What you should do:
The listing below holds a line with "Dropout (rate : R)" and a line with "does not fit. *)". Reproduce those two lines exactly, plus everything between them.

Task material:
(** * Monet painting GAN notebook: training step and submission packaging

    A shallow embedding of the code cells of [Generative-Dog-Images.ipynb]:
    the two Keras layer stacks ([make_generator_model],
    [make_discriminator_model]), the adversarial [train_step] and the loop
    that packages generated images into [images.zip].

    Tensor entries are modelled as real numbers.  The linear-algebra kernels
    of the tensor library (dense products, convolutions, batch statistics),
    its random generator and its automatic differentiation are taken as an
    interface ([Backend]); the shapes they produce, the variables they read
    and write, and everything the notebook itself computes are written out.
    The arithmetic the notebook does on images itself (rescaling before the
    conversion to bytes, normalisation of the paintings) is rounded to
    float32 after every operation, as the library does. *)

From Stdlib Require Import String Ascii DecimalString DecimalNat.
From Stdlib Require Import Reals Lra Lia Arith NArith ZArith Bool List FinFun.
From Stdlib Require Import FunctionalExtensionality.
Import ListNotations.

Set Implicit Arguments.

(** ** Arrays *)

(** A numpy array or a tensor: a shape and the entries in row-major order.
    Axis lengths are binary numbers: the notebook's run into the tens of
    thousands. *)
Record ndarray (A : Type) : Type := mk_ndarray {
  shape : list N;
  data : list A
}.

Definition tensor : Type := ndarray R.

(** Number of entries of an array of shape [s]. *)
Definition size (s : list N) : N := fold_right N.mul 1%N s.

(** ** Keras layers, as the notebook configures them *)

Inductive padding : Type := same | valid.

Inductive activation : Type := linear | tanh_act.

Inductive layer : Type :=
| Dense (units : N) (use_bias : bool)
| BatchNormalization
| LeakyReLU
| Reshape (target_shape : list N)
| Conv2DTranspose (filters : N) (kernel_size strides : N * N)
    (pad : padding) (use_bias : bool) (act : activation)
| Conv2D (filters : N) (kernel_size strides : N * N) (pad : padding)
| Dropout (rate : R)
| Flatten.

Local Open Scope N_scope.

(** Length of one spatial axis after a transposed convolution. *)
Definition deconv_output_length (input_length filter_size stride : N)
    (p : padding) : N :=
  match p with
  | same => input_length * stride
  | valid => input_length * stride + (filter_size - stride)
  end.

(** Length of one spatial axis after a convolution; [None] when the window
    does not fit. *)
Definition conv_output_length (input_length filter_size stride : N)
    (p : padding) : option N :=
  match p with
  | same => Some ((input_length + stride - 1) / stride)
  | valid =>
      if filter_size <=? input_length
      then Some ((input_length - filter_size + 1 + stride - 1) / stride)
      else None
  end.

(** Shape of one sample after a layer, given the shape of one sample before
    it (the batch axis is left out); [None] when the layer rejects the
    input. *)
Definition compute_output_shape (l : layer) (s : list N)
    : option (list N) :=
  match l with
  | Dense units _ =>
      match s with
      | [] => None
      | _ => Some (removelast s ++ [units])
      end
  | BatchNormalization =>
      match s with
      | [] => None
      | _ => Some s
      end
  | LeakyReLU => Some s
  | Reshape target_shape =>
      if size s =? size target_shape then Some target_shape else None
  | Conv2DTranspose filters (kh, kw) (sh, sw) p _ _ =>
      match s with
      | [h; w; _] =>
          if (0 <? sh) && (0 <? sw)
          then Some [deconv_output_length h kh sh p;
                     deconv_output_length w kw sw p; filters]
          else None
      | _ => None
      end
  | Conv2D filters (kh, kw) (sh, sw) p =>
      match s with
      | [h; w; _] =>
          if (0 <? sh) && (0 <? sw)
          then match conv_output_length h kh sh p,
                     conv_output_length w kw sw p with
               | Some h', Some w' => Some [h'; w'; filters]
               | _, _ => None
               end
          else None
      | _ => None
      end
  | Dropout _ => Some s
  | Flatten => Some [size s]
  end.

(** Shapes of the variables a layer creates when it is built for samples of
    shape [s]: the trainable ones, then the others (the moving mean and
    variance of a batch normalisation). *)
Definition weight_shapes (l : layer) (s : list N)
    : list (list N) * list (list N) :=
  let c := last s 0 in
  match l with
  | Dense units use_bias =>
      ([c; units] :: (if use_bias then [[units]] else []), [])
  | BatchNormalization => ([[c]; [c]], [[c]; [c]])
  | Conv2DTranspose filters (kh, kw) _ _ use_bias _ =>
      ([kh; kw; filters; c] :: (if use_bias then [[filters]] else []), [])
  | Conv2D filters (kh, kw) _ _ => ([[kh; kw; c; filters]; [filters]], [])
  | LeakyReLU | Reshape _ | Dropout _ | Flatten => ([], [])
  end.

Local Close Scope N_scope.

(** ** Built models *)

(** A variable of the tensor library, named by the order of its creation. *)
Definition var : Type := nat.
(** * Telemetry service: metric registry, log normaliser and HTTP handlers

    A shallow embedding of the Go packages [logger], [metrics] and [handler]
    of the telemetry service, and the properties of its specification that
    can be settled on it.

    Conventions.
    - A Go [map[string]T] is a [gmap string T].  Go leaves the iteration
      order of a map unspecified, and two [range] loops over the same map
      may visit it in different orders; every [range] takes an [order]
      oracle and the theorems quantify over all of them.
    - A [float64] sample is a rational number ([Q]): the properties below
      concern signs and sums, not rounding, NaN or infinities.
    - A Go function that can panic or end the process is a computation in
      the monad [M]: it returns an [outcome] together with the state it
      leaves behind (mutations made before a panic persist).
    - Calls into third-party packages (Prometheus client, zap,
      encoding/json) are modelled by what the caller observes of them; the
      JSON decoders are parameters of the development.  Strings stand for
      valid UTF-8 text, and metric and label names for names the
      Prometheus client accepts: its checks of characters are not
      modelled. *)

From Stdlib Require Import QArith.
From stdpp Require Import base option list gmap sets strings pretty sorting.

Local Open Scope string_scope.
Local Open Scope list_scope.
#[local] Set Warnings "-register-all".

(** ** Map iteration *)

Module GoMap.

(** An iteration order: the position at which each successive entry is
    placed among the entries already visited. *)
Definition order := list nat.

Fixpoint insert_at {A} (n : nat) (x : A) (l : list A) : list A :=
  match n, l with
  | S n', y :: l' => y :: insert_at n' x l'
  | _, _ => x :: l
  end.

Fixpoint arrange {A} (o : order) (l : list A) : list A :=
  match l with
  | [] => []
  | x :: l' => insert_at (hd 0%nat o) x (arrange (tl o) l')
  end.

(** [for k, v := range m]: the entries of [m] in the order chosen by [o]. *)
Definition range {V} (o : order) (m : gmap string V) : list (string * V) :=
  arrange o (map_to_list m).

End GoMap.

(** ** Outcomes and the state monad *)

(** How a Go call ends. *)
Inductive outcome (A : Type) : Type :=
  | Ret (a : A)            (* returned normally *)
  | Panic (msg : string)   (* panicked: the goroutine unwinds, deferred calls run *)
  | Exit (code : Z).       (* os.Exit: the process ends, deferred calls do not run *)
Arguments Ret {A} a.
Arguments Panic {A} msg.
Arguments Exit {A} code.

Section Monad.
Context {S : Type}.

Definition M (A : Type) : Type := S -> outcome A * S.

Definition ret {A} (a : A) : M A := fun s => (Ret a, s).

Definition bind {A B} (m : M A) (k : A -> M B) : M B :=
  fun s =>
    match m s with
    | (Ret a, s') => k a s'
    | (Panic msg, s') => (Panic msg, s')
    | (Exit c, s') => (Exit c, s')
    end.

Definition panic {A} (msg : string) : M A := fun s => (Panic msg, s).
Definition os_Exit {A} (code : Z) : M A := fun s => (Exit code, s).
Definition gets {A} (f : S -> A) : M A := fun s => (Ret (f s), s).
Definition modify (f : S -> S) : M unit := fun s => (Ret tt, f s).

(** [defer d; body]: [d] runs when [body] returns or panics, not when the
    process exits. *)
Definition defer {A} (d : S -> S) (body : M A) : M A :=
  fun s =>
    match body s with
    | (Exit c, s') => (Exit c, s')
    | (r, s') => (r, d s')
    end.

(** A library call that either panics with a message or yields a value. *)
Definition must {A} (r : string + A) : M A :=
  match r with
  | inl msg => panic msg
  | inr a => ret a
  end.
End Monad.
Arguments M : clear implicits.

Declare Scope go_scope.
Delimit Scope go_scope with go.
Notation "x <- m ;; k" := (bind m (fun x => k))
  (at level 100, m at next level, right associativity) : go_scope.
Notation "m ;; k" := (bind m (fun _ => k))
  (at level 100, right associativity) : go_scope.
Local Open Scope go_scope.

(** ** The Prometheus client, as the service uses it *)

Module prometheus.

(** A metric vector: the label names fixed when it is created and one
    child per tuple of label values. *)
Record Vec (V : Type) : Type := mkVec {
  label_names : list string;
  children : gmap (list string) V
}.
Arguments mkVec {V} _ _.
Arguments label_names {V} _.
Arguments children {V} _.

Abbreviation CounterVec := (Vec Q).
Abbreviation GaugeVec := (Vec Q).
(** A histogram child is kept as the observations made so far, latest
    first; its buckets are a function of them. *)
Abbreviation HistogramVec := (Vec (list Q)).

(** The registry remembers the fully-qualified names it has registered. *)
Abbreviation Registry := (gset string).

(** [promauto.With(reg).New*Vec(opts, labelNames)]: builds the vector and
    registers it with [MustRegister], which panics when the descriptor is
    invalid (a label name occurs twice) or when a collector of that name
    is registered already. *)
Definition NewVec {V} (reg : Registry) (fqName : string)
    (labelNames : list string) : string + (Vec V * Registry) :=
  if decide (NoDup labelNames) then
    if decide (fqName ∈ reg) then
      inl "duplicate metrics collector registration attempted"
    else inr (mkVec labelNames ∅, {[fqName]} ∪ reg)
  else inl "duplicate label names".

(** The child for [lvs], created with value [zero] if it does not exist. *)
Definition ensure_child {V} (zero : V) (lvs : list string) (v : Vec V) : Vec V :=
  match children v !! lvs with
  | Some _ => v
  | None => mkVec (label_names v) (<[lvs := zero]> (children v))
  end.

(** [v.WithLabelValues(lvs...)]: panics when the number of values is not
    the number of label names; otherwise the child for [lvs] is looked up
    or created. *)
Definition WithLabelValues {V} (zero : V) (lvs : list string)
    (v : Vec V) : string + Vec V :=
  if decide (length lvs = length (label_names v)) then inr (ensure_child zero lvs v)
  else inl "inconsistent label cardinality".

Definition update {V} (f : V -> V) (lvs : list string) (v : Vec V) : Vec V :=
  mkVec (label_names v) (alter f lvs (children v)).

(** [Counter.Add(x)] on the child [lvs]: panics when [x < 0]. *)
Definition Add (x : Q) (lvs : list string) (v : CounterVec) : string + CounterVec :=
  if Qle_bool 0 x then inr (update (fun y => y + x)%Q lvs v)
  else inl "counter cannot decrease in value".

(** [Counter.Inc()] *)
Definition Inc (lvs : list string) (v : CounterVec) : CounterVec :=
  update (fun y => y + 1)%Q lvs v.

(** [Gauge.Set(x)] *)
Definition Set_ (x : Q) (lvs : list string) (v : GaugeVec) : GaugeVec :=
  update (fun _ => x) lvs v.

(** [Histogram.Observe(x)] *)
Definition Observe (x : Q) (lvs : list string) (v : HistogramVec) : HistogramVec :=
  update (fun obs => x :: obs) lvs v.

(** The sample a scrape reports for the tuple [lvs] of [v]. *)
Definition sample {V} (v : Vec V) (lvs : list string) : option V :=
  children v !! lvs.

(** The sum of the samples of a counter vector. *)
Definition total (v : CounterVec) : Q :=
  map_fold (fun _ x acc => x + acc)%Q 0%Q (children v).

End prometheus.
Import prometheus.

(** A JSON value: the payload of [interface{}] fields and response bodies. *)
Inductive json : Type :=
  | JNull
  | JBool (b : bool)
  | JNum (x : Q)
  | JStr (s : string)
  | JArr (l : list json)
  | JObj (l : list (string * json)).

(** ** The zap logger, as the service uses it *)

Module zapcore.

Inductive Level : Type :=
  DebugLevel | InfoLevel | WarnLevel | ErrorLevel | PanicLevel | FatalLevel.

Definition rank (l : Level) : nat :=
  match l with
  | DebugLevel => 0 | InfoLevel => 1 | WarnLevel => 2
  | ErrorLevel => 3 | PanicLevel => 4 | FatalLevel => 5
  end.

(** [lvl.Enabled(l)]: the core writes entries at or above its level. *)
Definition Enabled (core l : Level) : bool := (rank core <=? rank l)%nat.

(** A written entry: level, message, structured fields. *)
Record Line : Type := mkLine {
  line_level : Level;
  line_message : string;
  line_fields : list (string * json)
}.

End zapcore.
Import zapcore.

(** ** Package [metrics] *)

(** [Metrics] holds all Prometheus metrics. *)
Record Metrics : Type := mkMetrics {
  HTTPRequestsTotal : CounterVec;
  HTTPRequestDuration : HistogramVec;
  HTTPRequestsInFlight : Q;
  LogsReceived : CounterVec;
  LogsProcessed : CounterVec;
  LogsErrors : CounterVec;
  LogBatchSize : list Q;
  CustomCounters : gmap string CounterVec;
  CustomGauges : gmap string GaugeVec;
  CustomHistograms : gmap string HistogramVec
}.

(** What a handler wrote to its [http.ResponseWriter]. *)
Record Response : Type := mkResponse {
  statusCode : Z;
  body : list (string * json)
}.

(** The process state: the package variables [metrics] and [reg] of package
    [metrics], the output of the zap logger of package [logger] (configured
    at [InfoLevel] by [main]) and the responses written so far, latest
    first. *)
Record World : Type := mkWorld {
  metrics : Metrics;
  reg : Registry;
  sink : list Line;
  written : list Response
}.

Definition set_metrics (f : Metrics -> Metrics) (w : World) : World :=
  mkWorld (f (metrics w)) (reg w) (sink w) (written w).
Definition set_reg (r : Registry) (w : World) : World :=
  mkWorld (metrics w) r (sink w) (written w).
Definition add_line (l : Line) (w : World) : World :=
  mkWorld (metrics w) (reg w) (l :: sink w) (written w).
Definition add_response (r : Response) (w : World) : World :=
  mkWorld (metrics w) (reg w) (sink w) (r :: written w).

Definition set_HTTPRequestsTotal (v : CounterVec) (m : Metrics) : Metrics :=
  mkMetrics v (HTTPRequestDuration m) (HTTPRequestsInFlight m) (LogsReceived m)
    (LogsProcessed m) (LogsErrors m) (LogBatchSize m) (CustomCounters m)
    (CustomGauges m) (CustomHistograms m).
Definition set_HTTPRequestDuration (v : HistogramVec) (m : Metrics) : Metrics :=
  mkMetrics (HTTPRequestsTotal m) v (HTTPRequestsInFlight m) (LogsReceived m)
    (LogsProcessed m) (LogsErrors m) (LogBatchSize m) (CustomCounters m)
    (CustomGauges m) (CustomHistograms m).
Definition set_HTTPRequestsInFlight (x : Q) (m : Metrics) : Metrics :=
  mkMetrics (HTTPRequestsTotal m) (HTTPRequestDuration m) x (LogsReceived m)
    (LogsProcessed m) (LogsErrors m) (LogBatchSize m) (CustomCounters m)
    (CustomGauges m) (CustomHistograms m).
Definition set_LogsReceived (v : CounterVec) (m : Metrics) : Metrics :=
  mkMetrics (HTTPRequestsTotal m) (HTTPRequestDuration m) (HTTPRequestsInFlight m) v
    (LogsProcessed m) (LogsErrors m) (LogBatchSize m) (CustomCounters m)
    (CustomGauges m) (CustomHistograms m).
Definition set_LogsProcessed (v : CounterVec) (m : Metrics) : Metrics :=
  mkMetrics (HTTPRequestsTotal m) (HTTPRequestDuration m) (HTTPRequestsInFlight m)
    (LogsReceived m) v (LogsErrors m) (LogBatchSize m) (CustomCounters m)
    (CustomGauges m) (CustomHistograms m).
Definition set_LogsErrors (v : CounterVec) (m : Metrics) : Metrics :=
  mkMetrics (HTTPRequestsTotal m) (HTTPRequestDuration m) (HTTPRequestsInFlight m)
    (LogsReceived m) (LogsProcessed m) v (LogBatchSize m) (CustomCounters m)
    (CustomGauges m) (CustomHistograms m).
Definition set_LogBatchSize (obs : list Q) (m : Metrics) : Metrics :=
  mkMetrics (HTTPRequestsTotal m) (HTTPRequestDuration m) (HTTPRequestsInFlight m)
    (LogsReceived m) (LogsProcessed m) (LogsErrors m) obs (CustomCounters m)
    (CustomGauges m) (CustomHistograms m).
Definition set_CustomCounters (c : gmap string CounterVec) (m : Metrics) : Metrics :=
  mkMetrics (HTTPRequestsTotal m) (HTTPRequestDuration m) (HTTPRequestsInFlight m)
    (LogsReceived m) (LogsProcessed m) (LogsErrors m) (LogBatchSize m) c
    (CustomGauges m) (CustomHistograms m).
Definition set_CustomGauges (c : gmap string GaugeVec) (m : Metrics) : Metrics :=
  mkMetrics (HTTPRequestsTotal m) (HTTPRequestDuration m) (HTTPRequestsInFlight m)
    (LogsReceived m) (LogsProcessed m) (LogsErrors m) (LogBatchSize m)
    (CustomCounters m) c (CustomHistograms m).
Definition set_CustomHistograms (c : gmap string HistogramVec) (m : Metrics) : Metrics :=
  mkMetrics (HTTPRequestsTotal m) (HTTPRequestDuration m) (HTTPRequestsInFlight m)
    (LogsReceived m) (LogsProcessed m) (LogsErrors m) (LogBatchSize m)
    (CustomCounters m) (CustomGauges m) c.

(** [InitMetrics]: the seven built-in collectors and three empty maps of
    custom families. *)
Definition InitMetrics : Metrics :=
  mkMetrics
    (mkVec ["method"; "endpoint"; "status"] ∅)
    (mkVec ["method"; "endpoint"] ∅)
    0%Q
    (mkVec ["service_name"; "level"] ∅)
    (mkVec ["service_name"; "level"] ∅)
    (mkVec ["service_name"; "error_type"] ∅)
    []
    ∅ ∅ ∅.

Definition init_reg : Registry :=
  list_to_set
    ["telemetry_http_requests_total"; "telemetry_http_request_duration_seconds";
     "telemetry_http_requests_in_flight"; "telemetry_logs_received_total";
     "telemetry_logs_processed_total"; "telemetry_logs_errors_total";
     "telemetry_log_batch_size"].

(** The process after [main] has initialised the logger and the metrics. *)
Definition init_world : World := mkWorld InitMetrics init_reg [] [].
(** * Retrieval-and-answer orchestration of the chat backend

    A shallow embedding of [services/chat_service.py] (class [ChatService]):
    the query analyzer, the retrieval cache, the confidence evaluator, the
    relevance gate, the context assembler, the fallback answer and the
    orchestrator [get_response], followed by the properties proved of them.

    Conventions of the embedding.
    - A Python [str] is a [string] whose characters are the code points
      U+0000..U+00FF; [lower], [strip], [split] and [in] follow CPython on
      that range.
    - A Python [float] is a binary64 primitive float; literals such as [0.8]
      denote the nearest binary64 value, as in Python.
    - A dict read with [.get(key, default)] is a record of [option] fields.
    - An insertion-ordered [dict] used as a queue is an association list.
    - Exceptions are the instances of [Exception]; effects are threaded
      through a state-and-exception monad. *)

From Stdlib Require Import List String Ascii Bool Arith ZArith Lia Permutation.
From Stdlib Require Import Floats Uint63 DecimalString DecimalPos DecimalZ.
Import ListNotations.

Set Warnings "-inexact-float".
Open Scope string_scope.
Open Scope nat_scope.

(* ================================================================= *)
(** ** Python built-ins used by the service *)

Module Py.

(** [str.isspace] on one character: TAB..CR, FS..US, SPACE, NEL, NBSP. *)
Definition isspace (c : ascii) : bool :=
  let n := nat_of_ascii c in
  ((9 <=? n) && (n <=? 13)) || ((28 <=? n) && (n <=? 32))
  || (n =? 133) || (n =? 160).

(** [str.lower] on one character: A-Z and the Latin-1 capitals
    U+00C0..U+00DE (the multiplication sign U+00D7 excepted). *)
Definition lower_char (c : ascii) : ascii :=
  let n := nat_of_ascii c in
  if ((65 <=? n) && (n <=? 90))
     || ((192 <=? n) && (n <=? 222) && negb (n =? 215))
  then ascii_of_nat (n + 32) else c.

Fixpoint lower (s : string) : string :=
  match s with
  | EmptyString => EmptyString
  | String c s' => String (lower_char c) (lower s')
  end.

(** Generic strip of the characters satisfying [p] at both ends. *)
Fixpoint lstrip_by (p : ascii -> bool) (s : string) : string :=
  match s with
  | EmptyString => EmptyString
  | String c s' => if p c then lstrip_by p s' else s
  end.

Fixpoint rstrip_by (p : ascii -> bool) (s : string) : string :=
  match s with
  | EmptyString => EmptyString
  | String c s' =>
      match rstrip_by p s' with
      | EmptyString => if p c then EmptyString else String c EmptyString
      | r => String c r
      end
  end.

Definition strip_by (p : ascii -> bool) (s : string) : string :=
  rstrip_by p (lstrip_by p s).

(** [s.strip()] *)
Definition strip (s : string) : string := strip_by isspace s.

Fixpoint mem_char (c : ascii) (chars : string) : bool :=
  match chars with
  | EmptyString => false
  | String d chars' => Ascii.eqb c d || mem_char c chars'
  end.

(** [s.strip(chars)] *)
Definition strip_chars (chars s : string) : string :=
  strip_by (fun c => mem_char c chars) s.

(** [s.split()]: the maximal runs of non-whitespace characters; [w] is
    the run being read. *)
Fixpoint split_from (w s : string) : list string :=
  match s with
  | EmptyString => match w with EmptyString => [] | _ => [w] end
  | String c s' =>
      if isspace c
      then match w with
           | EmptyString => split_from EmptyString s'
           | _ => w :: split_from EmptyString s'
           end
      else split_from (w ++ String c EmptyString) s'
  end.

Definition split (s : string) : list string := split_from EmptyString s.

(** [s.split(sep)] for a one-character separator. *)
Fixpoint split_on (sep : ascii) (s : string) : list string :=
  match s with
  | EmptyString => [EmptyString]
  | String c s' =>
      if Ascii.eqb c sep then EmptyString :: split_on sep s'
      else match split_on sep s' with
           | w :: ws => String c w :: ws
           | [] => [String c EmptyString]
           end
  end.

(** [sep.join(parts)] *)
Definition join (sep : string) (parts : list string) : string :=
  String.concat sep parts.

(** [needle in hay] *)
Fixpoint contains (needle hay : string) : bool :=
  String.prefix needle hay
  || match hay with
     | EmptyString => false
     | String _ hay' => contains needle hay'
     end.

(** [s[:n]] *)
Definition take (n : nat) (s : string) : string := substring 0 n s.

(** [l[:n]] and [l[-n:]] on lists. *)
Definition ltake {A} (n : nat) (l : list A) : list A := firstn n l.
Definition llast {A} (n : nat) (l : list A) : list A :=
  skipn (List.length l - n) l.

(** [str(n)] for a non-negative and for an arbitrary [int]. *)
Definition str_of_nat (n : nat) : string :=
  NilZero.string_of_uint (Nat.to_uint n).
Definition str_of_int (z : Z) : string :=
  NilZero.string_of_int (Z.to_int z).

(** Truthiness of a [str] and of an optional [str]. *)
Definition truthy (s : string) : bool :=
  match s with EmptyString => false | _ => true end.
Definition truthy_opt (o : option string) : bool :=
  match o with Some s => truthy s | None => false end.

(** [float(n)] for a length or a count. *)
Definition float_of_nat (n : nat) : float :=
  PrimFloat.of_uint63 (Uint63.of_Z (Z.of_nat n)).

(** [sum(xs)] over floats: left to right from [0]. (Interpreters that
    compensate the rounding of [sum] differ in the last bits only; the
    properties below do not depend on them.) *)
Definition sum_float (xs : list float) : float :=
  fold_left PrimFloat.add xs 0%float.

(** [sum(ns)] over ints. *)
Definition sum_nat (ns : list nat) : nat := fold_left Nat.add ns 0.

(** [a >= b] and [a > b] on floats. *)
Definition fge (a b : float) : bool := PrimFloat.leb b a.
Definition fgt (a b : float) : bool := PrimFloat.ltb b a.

Result for this exercise:
| Dropout (rate : R)
| Flatten.

Local Open Scope N_scope.

(** Length of one spatial axis after a transposed convolution. *)
Definition deconv_output_length (input_length filter_size stride : N)
    (p : padding) : N :=
  match p with
  | same => input_length * stride
  | valid => input_length * stride + (filter_size - stride)
  end.

(** Length of one spatial axis after a convolution; [None] when the window
    does not fit. *)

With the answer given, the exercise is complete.